In Siena for the '75 Palio, an American tourist couple quite literally stumbles into an abandoned church when the wife injures her leg. An aged gardener tends to her injury and explains the history of the church, revealing himself to be a former Wehrmacht surgeon who witnessed the ghost of a nun tending to the wounded during the fall of Italy in the Second World War. But is it truly a legend or does something else lie beneath?

- "The Citizen"
On a long flight from Thailand to London, the world of drug trafficking sends threads through the skies as three different passengers in three different sections suspect each other of carrying the dangerous contraband.
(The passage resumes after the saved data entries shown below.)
Lemma aligned_configured w ctx : aligned w ctx → configured w.
Proof. by intros []. Qed.

(** The first token after a prompt. *)
Lemma first_token w c (Q : nat * Z → World W S T → Prop) temp : (∀ tok rng, chain_draw exp temp (dsample_top_p (spec w)) (dsample_top_k (spec w)) (tmodel c) (drng_state (spec w)) = (tok, rng) →
    Q (0, tok) (mkWorld (with_state (spec w) (draft_model (spec w)) (verify_scratch (spec w)) rng) (world_target w))) →
  wp (chain_walk exp (tmodel (T := T) c) [] (tvocab (T := T)) temp) w Q.
Proof.
  intros HQ. destruct (chain_draw exp temp (dsample_top_p (spec w)) (dsample_top_k (spec w)) (tmodel c) (drng_state (spec w))) as [tok rng] eqn:Hd. apply (wp_chain_walk w _ [] _ temp 0 tok rng); [|by apply HQ].
  unfold naive_sample_chain. rewrite bool_decide_eq_true_2 by (rewrite tmodel_length; cbn; lia). cbn [assert mbind result_bind chain_loop]. unfold logits_row. rewrite bool_decide_eq_true_2 by (rewrite tmodel_length; lia).
  cbn [mbind result_bind Nat.mul]. rewrite drop_0, take_ge by (by rewrite tmodel_length). by rewrite Hd.
Qed.

Lemma prefill_aligned w ctx prompt suffix start (hit : bool) : configured w → (hit = true → aligned w ctx ∧ start = length ctx) → (if hit then suffix else prompt) ≠ [] →
  let base := if hit then ctx else [] in
  let ctx' := base ++ entries_from (Z.of_nat (length base)) (if hit then suffix else prompt) in
  wp (dflash_prefill exp prompt suffix start hit) w (λ out w', match out with
    | PrefillAborted => True
    | PrefillReady tok => aligned w' ctx' ∧
        if is_greedy (dsample_temp (spec w)) then tok = tpick (tmodel (T := T) ctx')
        else chain_draw exp (dsample_temp (spec w)) (dsample_top_p (spec w)) (dsample_top_k (spec w)) (tmodel (T := T) ctx') (drng_state (spec w)) = (tok, drng_state (spec w'))
    end).
Proof.
  intros (Hv & Hd & Hs & Hb & Hcaps & Hblk) Hhit Hne base ctx'. unfold dflash_prefill.
  set (ready (m : DflashScratch W) (t1 : T) := mkWorld (with_host (with_state (spec w) m (verify_scratch (spec w)) (drng_state (spec w))) (hidden_rows (T := T) base)) t1).
  assert (∀ m t1 toks st, max_block_size m = max_block_size (draft_model (spec w)) → max_ctx_len m = max_ctx_len (draft_model (spec w)) →
    (hit = true → causal_cells (cell t1) ctx) → toks = (if hit then suffix else prompt) → st = length base →
    wp (adv ← advance_call toks st (negb hit);
      match adv with
      | AdvanceReady last_argmax last_logits =>
          sp ← self;
          if is_greedy (dsample_temp sp) then mret (PrefillReady last_argmax) else
          logits ← lift (ok_or "GenericDflashSpeculator: temp>0 prefill needs last_logits from SpecTarget::spec_advance (target only exposed GPU argmax)" last_logits);
          let vocab := vocab_size (dconfig sp) in
          lift (err_if (negb (bool_decide (length logits = vocab))) "GenericDflashSpeculator: last_logits len != vocab") ;;
          walk ← chain_walk exp logits [] vocab (dsample_temp sp);
          lift (assert (bool_decide (walk.1 = 0))) ;;
          mret (PrefillReady walk.2)
      | AdvanceAborted => mret PrefillAborted
      end) (ready m t1) (λ out w', match out with
        | PrefillAborted => True
        | PrefillReady tok => aligned w' ctx' ∧
            if is_greedy (dsample_temp (spec w)) then tok = tpick (tmodel (T := T) ctx')
            else chain_draw exp (dsample_temp (spec w)) (dsample_top_p (spec w)) (dsample_top_k (spec w)) (tmodel (T := T) ctx') (drng_state (spec w)) = (tok, drng_state (spec w'))
        end)) as Hrest.
  { intros m t1 toks st Hm1 Hm2 Hc1 -> ->. apply wp_bind, (advance_exact (ready m t1) ctx); [by destruct hit; [intros _; apply Hc1|]|by destruct hit|by destruct hit|done|].
    intros t' am lg c1 Hc' Ham. assert (c1 = ctx') as Hbase by (unfold c1, ctx', base; by destruct hit). rewrite Hbase in *. clear c1 Hbase. destruct (Ham Hne) as [-> Hlg].
    apply wp_bind. unfold wp at 1, self. cbn [spec ready with_host with_state dsample_temp dconfig]. destruct (is_greedy (dsample_temp (spec w))) eqn:Hg; [apply wp_ret; split; [split; try done; cbn; by rewrite Hm1, Hm2|done]|].
    destruct Hlg as [->| ->]; [done|]. apply wp_bind. eapply wp_lift; [done|]. rewrite Hv. apply wp_seq. unfold wp at 1, lift. rewrite bool_decide_eq_true_2 by apply tmodel_length. cbn [negb err_if].
    apply wp_bind, first_token. intros tok rng Hdraw. cbn [fst snd]. apply wp_seq, wp_check; [done|]. apply wp_ret. split; [split; try done; cbn; by rewrite Hm1, Hm2|exact Hdraw]. }
  destruct hit.
  - destruct (Hhit eq_refl) as [Hal ->]. apply wp_seq, wp_ret. replace w with (ready (draft_model (spec w)) (world_target w)) at 1 by (unfold ready; change base with ctx; pose proof (al_host _ _ Hal) as Hhost; rewrite <- Hhost; by destruct w as [[] ?]).
    apply Hrest; [done|done|intros _; apply Hal|done|done].
  - apply wp_seq. unfold wp at 1, dflash_reset. by apply (Hrest (reset_upload_tracking (draft_model (spec w))) (world_target w)).
Qed.

Lemma forced_advance_aligned w ctx tokens : aligned w ctx →
  wp (on_forced_advance tokens (length ctx)) w (λ r w', r = true ∧
    (aligned w' (ctx ++ entries_from (Z.of_nat (length ctx)) tokens) ∨ (dt_advance (world_target w) tokens (length ctx) false).1 = Ok AdvanceAborted)).
Proof.
  intros Hal. pose proof Hal as [Hc Hh Hv Hd Hs Hb Hcaps Hblk]. unfold on_forced_advance. case_bool_decide as He; [apply wp_ret; split; [done|]; left; subst; cbn; by rewrite app_nil_r|].
  apply wp_bind. unfold wp at 1. apply wp_seq. unfold wp at 1, lift, err_if. case_bool_decide; [done|]. apply wp_bind. unfold wp at 1, self. apply wp_seq. unfold wp at 1, lift.
  rewrite <- !Nat.mul_assoc, Hs, Hh, hidden_rows_length, bool_decide_eq_true_2 by done. cbn [negb err_if]. apply wp_bind.
  unfold wp at 1. pose proof (advance_exact w ctx tokens (length ctx) false (λ adv w', adv ≠ AdvanceAborted → aligned w' (ctx ++ entries_from (Z.of_nat (length ctx)) tokens)) (λ _, Hc) eq_refl Hh ltac:(done)) as Hadv.
  specialize (Hadv ltac:(intros t' am lg c' Hc' _ _; by split)). unfold wp, advance_call in *. destruct (dt_advance (world_target w) tokens (length ctx) false) as [[adv|e|] [t' rows]]; [|done|done].
  destruct adv as [am lg|]; [|split; [done|by right]]. specialize (Hadv ltac:(done)). pose proof (al_host _ _ Hadv) as Hh'. cbn [spec with_host target_hidden_host] in Hh'.
  unfold mbind, M_bind, self, lift, mret, M_ret. cbn [spec with_host target_hidden_host]. rewrite Hh', hidden_rows_length, length_app, entries_length, bool_decide_eq_true_2 by lia.
  cbn [negb err_if]. split; [done|]. left. rewrite <- Hh'. exact Hadv.
Qed.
It turns out in the end that all three were carrying drugs on them, and in a surprising twist, the most obvious suspect was a deep cover operative.

- "Whispering Wind"
A hitherto unknown sole survivor from the Battle of Little Bighorn crosses through time to reunite with the woman he loves.

==Publication==
The stories were originally published individually online by the company Online Originals under the collective title Quintet, before being collected into a single volume as The Veteran.

==Reception==
Critical reception has been mixed. The Guardian panned The Veteran, writing "Paper-thin plots and cardboard characters from the self-styled world's greatest storyteller". Christopher Petit reckoned Forsyth was a relic of bygone times, calling it "polished and moribund as a joke at an after-dinner speech, with a ponderous twist, a punchline and a little moral to tie it all up". The BBC was mixed, stating that "This collection is tautly written and practically boasts of the deep level of research that underpins it. But the storytelling itself has mixed results - perhaps too mixed to convince a first-time reader of Forsyth's reputation as the thriller writer's thriller writer."

The Daily Telegraph was more positive in their review, as they felt that Forsyth had fun writing the work and that while some of the stories were weaker than the others, they were all "highly readable".